Exercise prompt:
Exactly as they appear below, repeat the lines from the one with "Result IdentityError BeginExecution" through the one with "(Ok a, set_step_ups u s)).", and no others.

Extracted records:

(** ** Calls *)

Inductive Call : Type :=
| Now
| RandomBytes (n : nat)
| RandomId
| AskServer
| ListPasskeys (principal : string)
| GetByCredential (credential_id : string)
| UserHandle (principal fresh : string)
| InsertPasskey (p : Passkey)
| RecordUse (id : string) (read_count new_count : N) (backup_state : bool) (now_ms : Z)
| MarkClone (id : string) (now_ms : Z)
| RemovePasskey (principal id : string)
| RemoveAll (principal : string)
| PrincipalsWithPasskeys (subjects : list string)
| StoreChallenge (c : WebauthnChallenge)
| TakeChallenge (id session_hash : string) (now_ms : Z)
| StoreConfirmation (c : StepUpConfirmation)
| LiveWindow (session_hash principal : string) (now_ms : Z)
| WindowExpiry (session_hash principal : string) (now_ms : Z)
| TakeAction (session_hash principal digest : string) (now_ms : Z)
| RevokeWindows (principal : string)
| RevokeForPasskey (passkey_id : string)
| Raise (r : StepUpRequest) (caps : StepUpRequestPendingCaps) (now_ms : Z)
| GetRequest (id : string)
| Begin (id confirmed_by confirmation_id : string) (now_ms : Z)
| Finish (id : string) (state : RequestState) (status : option Z) (summary : option string) (now_ms : Z)
| PendingInOrg (org : string) (now_ms : Z)
| Append (e : SecurityEvent)
| ListEvents (f : SecurityEventFilter)
| Limit (e : SecurityEvent)
| RunHandler (req : Request) (ctx : option HandlerCtx)
| RunRouter (authority : ReplayAuthority) (method uri : string) (body : string).

Definition answer (c : Call) : Type :=
  match c with
  | Now => Z
  | RandomBytes _ | RandomId => string
  | AskServer => Server
  | ListPasskeys _ => Result IdentityError (list Passkey)
  | GetByCredential _ => Result IdentityError (option Passkey)
  | UserHandle _ _ => Result IdentityError string
  | InsertPasskey _ => Result IdentityError unit
  | RecordUse _ _ _ _ _ => Result IdentityError PasskeyUse
  | MarkClone _ _ | RemovePasskey _ _ => Result IdentityError bool
  | RemoveAll _ => Result IdentityError N
  | PrincipalsWithPasskeys _ => Result IdentityError (gset string)
  | StoreChallenge _ => Result IdentityError unit
  | TakeChallenge _ _ _ => Result IdentityError (option WebauthnChallenge)
  | StoreConfirmation _ => Result IdentityError unit
  | LiveWindow _ _ _ => Result IdentityError (option (string * Z))
  | WindowExpiry _ _ _ => Result IdentityError (option Z)
  | TakeAction _ _ _ _ => Result IdentityError (option string)
  | RevokeWindows _ | RevokeForPasskey _ => Result IdentityError N
  | Raise _ _ _ => Result IdentityError StepUpRequestRaiseOutcome
  | GetRequest _ => Result IdentityError (option StepUpRequest)
  | Begin _ _ _ _ => Result IdentityError BeginExecution
  | Finish _ _ _ _ _ => Result IdentityError bool
  | PendingInOrg _ _ => Result IdentityError N
  | Append _ => Result IdentityError Z
  | ListEvents _ => Result IdentityError (list SecurityEvent)
  | Limit _ => list SecurityEvent
  | RunHandler _ _ => N * Ticket
  | RunRouter _ _ _ _ => N * string
  end.

(** How a call behaves: the environment answers; the process's own memory;
    a store, which may be out of reach; or code that may do anything. *)
Inductive Behaviour : Type -> Type :=
| Asked {A} : Behaviour A
| InMemory {A} (f : Shared -> A * Shared) : Behaviour A
| Stored {A} (f : Shared -> Result IdentityError A * Shared) : Behaviour (Result IdentityError A)
| Anything {A} : Behaviour A.

(** What the stores' code is parametric in: the order in which the limiter's
    hash map is iterated, who holds a binding in an Org, and
    [str::to_lowercase]. *)
Class Host := {
  limiter_entries : gmap StepUpRefusalKey StepUpRefusalBucket -> list (StepUpRefusalKey * StepUpRefusalBucket);
  org_members : string -> gset string;
  host_lowercase :: Lowercase;
}.

Section calls.
Context `{Host}.

Definition reading {A} (f : Shared -> A) : Behaviour (Result IdentityError A) := Stored (fun s => (Ok (f s), s)).
Definition on_passkeys {A} (f : PasskeysState -> A * PasskeysState) : Behaviour (Result IdentityError A) :=
  Stored (fun s => let '(a, p) := f (sh_passkeys s) in (Ok a, set_passkeys p s)).
Definition on_step_ups {A} (f : StepUpState -> A * StepUpState) : Behaviour (Result IdentityError A) :=
  Stored (fun s => let '(a, u) := f (sh_step_ups s) in (Ok a, set_step_ups u s)).
Definition on_step_ups_fallible {A} (f : StepUpState -> Result IdentityError A * StepUpState) : Behaviour (Result IdentityError A) :=
  Stored (fun s => let '(a, u) := f (sh_step_ups s) in (a, set_step_ups u s)).
Definition event_members (f : SecurityEventFilter) : gset string := match ef_org f with Some org => org_members org | None => ∅ end.

Definition behaviour (c : Call) : Behaviour (answer c) :=
  match c with
  | Now | RandomBytes _ | RandomId | AskServer => Asked
  | ListPasskeys p => reading (fun s => list_passkeys p (sh_passkeys s))
  | GetByCredential id => reading (fun s => get_by_credential id (sh_passkeys s))
  | UserHandle p fresh => on_passkeys (user_handle p fresh)
  | InsertPasskey p => Stored (fun s => let '(r, ps) := insert_passkey p (sh_passkeys s) in (r, set_passkeys ps s))
  | RecordUse id rc nc bs now => on_passkeys (record_use id rc nc bs now)
  | MarkClone id now => on_passkeys (mark_clone id now)
  | RemovePasskey p id => on_passkeys (remove_passkey p id)
  | RemoveAll p => on_passkeys (remove_all p)
  | PrincipalsWithPasskeys l => reading (fun s => principals_with_passkeys l (sh_passkeys s))
  | StoreChallenge c => Stored (fun s => let '(r, m) := put_challenge c (sh_challenges s) in (r, set_challenges m s))
  | TakeChallenge id sh now => Stored (fun s => let '(r, m) := consume_challenge id sh now (sh_challenges s) in (Ok r, set_challenges m s))
  | StoreConfirmation c => on_step_ups_fallible (put_confirmation c)
  | LiveWindow sh p now => reading (fun s => live_window sh p now (sh_step_ups s))
  | WindowExpiry sh p now => reading (fun s => window_expiry sh p now (sh_step_ups s))
  | TakeAction sh p d now => on_step_ups (consume_action sh p d now)
  | RevokeWindows p => on_step_ups (delete_windows_for p)
  | RevokeForPasskey id => on_step_ups_fallible (delete_for_passkey id)
  | Raise r caps now => on_step_ups_fallible (raise_request r caps now)
  | GetRequest id => reading (fun s => get_request id (sh_step_ups s))
  | Begin id by_ cid now => on_step_ups (begin_execution id by_ cid now)
  | Finish id st status summary now => on_step_ups_fallible (finish_request id st status summary now)
  | PendingInOrg org now => reading (fun s => pending_in_org org now (sh_step_ups s))
  | Append e => Stored (fun s => let '(r, l) := append_event e (sh_events s) in (r, set_events l s))
  | ListEvents f => reading (fun s => list_events (event_members f) f (sh_events s))
  | Limit e => InMemory (fun s => let '(out, l) := admit_refusal limiter_entries e (sh_limiter s) in (out, set_limiter l s))
  | RunHandler _ _ | RunRouter _ _ _ _ => Anything
  end.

Solved problem:
  | Begin _ _ _ _ => Result IdentityError BeginExecution
  | Finish _ _ _ _ _ => Result IdentityError bool
  | PendingInOrg _ _ => Result IdentityError N
  | Append _ => Result IdentityError Z
  | ListEvents _ => Result IdentityError (list SecurityEvent)
  | Limit _ => list SecurityEvent
  | RunHandler _ _ => N * Ticket
  | RunRouter _ _ _ _ => N * string
  end.

(** How a call behaves: the environment answers; the process's own memory;
    a store, which may be out of reach; or code that may do anything. *)
Inductive Behaviour : Type -> Type :=
| Asked {A} : Behaviour A
| InMemory {A} (f : Shared -> A * Shared) : Behaviour A
| Stored {A} (f : Shared -> Result IdentityError A * Shared) : Behaviour (Result IdentityError A)
| Anything {A} : Behaviour A.

(** What the stores' code is parametric in: the order in which the limiter's
    hash map is iterated, who holds a binding in an Org, and
    [str::to_lowercase]. *)
Class Host := {
  limiter_entries : gmap StepUpRefusalKey StepUpRefusalBucket -> list (StepUpRefusalKey * StepUpRefusalBucket);
  org_members : string -> gset string;
  host_lowercase :: Lowercase;
}.

Section calls.
Context `{Host}.

Definition reading {A} (f : Shared -> A) : Behaviour (Result IdentityError A) := Stored (fun s => (Ok (f s), s)).
Definition on_passkeys {A} (f : PasskeysState -> A * PasskeysState) : Behaviour (Result IdentityError A) :=
  Stored (fun s => let '(a, p) := f (sh_passkeys s) in (Ok a, set_passkeys p s)).
Definition on_step_ups {A} (f : StepUpState -> A * StepUpState) : Behaviour (Result IdentityError A) :=
  Stored (fun s => let '(a, u) := f (sh_step_ups s) in (Ok a, set_step_ups u s)).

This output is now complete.